Filter these records by the string "list", copying each line that holds it.

[Extracted data entries]
+===+
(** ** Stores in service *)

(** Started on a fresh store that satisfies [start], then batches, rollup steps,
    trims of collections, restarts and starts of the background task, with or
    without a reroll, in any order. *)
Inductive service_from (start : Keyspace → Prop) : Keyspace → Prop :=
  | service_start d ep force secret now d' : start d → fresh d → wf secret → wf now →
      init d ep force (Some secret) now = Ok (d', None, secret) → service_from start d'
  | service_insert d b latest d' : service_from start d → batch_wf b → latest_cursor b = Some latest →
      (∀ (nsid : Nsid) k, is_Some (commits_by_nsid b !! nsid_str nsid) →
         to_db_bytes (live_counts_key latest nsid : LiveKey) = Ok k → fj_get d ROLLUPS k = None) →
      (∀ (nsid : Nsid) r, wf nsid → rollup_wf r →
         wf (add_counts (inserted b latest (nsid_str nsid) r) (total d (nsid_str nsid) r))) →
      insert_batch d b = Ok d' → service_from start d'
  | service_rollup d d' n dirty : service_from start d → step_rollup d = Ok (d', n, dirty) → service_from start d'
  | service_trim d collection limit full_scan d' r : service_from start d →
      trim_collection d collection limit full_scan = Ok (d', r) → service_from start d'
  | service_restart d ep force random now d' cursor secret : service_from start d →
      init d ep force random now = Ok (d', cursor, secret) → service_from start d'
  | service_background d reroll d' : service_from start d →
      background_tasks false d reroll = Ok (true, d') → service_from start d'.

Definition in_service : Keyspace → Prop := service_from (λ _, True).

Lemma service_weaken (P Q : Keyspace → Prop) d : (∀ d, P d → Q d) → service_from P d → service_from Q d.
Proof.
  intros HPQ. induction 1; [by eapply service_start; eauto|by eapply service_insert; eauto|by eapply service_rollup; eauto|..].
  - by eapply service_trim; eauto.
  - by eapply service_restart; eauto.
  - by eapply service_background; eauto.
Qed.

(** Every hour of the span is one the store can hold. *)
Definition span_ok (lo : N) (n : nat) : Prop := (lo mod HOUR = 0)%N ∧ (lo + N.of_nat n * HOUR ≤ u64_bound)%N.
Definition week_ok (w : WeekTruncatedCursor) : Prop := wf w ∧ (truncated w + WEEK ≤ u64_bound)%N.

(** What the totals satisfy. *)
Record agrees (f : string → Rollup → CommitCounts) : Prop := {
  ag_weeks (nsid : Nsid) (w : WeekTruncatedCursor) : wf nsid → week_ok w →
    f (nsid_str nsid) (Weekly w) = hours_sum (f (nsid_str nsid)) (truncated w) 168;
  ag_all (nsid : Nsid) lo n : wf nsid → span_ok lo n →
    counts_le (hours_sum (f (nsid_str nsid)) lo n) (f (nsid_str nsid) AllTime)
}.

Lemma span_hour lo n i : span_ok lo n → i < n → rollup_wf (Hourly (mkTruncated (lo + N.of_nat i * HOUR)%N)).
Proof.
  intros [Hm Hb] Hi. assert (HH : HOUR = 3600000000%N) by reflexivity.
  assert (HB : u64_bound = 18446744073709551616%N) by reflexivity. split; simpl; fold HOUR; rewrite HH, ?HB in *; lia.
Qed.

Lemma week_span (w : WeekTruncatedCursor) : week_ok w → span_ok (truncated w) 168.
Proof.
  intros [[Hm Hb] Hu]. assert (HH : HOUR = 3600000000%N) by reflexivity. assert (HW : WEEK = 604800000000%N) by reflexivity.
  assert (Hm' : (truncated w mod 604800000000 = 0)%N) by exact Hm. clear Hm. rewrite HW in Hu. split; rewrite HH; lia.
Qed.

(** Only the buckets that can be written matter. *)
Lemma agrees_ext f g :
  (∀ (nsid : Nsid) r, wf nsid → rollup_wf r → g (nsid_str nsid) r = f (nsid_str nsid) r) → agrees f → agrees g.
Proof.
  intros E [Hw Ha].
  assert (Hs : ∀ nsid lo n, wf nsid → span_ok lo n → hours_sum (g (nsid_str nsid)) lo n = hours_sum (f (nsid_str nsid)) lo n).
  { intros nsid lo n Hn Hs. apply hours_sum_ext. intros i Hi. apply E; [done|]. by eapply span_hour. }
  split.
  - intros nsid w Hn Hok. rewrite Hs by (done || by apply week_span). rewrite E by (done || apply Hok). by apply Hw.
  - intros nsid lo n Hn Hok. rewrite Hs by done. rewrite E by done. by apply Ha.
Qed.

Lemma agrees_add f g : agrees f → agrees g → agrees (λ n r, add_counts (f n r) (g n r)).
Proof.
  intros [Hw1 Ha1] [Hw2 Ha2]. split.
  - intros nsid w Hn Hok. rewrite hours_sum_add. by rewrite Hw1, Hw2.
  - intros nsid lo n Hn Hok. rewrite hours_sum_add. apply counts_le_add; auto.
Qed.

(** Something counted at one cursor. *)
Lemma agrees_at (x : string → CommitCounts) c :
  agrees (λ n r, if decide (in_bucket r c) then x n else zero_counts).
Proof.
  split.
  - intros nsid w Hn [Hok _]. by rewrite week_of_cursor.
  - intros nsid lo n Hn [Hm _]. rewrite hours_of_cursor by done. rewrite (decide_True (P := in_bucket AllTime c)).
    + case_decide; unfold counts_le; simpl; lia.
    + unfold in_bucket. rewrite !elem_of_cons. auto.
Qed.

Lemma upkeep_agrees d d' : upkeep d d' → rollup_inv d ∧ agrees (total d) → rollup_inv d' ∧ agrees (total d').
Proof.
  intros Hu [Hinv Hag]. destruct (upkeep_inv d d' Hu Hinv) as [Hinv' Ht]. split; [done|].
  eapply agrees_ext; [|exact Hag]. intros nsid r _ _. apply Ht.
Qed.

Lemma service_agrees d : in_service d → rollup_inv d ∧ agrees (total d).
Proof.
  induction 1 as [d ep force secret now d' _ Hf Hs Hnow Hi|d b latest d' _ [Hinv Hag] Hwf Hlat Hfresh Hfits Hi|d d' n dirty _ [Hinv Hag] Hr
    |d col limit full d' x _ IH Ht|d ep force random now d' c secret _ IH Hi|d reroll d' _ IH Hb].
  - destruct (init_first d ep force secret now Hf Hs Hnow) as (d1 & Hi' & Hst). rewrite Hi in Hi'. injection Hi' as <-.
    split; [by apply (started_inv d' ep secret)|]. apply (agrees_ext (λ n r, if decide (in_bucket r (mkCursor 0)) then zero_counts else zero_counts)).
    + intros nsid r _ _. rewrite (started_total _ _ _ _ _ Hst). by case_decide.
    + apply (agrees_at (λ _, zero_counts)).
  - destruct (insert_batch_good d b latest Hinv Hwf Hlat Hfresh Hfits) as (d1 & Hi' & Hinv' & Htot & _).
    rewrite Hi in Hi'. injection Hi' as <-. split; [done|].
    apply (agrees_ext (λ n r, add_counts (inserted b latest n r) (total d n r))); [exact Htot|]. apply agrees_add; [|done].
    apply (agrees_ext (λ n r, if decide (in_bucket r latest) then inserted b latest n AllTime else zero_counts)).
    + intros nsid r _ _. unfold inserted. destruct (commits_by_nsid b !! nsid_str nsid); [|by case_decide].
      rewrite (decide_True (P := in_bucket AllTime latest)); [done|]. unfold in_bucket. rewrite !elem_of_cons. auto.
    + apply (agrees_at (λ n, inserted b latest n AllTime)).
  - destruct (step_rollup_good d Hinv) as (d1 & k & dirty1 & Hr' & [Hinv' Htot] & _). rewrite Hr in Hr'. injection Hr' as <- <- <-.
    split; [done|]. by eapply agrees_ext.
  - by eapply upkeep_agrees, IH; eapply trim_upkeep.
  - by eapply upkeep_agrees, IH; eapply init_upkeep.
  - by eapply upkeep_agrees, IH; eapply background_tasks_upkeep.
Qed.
+===+
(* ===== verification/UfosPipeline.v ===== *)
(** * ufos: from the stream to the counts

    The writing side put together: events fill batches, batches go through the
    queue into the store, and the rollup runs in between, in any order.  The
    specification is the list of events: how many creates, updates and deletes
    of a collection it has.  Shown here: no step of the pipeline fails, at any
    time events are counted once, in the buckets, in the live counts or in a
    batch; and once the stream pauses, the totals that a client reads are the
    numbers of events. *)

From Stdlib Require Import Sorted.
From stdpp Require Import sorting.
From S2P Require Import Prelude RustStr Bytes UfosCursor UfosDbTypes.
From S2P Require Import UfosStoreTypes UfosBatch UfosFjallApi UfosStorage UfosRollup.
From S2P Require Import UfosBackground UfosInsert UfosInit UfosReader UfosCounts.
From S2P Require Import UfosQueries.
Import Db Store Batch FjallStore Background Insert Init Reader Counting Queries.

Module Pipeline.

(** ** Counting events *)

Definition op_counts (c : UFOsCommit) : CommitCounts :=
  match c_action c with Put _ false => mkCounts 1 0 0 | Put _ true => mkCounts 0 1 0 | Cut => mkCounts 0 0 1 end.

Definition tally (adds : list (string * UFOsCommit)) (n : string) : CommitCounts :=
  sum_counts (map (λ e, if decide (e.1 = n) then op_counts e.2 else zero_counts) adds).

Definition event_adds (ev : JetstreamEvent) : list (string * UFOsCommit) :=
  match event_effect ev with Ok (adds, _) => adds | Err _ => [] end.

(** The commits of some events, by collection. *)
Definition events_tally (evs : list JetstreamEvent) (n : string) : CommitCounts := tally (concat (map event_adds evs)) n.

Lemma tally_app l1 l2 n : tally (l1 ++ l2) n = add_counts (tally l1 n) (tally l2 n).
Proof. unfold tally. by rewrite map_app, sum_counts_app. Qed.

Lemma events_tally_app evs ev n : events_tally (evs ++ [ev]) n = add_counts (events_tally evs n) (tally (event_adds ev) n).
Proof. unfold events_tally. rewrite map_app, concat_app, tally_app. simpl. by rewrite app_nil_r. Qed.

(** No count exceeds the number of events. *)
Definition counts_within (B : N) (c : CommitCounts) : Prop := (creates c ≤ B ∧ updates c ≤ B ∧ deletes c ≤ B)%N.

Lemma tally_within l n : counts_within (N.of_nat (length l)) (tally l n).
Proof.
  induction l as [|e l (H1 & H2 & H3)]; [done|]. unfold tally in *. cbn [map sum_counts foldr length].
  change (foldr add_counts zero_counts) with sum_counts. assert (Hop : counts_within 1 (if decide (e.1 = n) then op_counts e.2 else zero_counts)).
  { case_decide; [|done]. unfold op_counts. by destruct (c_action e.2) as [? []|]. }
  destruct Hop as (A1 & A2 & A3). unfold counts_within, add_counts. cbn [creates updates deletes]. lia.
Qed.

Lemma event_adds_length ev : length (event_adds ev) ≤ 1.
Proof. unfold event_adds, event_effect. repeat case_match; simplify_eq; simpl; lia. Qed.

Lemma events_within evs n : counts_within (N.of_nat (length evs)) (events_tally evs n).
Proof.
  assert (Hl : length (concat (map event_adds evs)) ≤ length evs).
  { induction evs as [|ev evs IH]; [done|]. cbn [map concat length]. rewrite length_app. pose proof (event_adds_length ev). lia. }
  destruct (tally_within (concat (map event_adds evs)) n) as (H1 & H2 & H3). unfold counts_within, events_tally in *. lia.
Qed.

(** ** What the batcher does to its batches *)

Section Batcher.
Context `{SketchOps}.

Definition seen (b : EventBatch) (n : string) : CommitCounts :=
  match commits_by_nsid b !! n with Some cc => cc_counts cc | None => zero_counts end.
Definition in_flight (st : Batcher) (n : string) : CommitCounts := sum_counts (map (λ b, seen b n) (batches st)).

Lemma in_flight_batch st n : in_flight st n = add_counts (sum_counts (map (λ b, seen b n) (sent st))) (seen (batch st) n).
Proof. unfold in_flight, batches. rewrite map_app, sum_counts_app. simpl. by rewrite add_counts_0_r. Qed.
+===+
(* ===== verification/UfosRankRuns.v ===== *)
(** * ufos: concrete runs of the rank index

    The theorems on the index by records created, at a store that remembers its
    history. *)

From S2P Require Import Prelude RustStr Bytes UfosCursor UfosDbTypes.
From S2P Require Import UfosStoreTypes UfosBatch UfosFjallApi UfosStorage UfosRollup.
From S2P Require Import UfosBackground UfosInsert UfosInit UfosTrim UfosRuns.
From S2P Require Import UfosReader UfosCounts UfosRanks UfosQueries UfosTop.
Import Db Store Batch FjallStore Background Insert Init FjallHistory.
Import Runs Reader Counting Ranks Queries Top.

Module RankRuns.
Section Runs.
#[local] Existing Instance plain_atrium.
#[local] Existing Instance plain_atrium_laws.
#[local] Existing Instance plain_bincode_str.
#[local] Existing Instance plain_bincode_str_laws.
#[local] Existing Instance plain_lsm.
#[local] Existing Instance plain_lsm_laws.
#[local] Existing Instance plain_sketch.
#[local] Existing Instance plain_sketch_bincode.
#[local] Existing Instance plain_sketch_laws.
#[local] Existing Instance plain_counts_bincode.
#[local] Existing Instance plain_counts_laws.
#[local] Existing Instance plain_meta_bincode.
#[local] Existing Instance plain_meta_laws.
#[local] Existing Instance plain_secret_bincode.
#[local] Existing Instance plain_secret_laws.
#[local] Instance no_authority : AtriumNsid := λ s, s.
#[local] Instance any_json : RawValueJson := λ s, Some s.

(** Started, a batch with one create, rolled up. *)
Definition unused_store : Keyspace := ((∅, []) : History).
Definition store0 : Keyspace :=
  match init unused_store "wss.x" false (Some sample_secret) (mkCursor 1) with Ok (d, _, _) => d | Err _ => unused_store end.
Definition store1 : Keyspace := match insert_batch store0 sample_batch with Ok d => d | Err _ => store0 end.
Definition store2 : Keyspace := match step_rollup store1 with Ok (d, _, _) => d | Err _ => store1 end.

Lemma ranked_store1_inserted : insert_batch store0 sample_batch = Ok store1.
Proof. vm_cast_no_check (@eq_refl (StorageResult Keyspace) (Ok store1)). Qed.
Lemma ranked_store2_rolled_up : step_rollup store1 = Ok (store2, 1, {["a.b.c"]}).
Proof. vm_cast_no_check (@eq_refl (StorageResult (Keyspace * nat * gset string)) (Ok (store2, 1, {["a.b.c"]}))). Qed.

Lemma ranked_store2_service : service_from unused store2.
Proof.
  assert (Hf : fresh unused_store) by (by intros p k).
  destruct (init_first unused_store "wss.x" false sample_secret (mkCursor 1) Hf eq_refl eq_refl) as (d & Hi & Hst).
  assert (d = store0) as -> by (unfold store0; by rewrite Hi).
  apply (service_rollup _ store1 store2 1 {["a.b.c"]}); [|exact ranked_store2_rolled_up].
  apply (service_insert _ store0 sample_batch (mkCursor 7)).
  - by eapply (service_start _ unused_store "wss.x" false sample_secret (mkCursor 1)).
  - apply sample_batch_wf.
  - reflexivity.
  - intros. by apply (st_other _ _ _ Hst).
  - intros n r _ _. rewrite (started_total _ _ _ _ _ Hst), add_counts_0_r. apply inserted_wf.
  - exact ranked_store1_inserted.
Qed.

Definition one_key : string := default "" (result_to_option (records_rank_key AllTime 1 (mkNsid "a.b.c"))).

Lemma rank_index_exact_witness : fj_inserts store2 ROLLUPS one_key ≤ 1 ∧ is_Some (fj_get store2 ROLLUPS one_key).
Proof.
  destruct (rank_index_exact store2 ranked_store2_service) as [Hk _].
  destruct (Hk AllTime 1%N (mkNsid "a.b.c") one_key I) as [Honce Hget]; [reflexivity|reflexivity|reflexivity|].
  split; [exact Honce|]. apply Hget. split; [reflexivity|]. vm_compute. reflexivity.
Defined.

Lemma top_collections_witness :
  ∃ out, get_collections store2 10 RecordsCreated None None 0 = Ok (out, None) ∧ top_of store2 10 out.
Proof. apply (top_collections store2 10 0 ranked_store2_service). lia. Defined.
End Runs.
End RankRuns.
+===+
— EXERCISE RESULT —
    specification is the list of events: how many creates, updates and deletes
Definition tally (adds : list (string * UFOsCommit)) (n : string) : CommitCounts :=
Definition event_adds (ev : JetstreamEvent) : list (string * UFOsCommit) :=
Definition events_tally (evs : list JetstreamEvent) (n : string) : CommitCounts := tally (concat (map event_adds evs)) n.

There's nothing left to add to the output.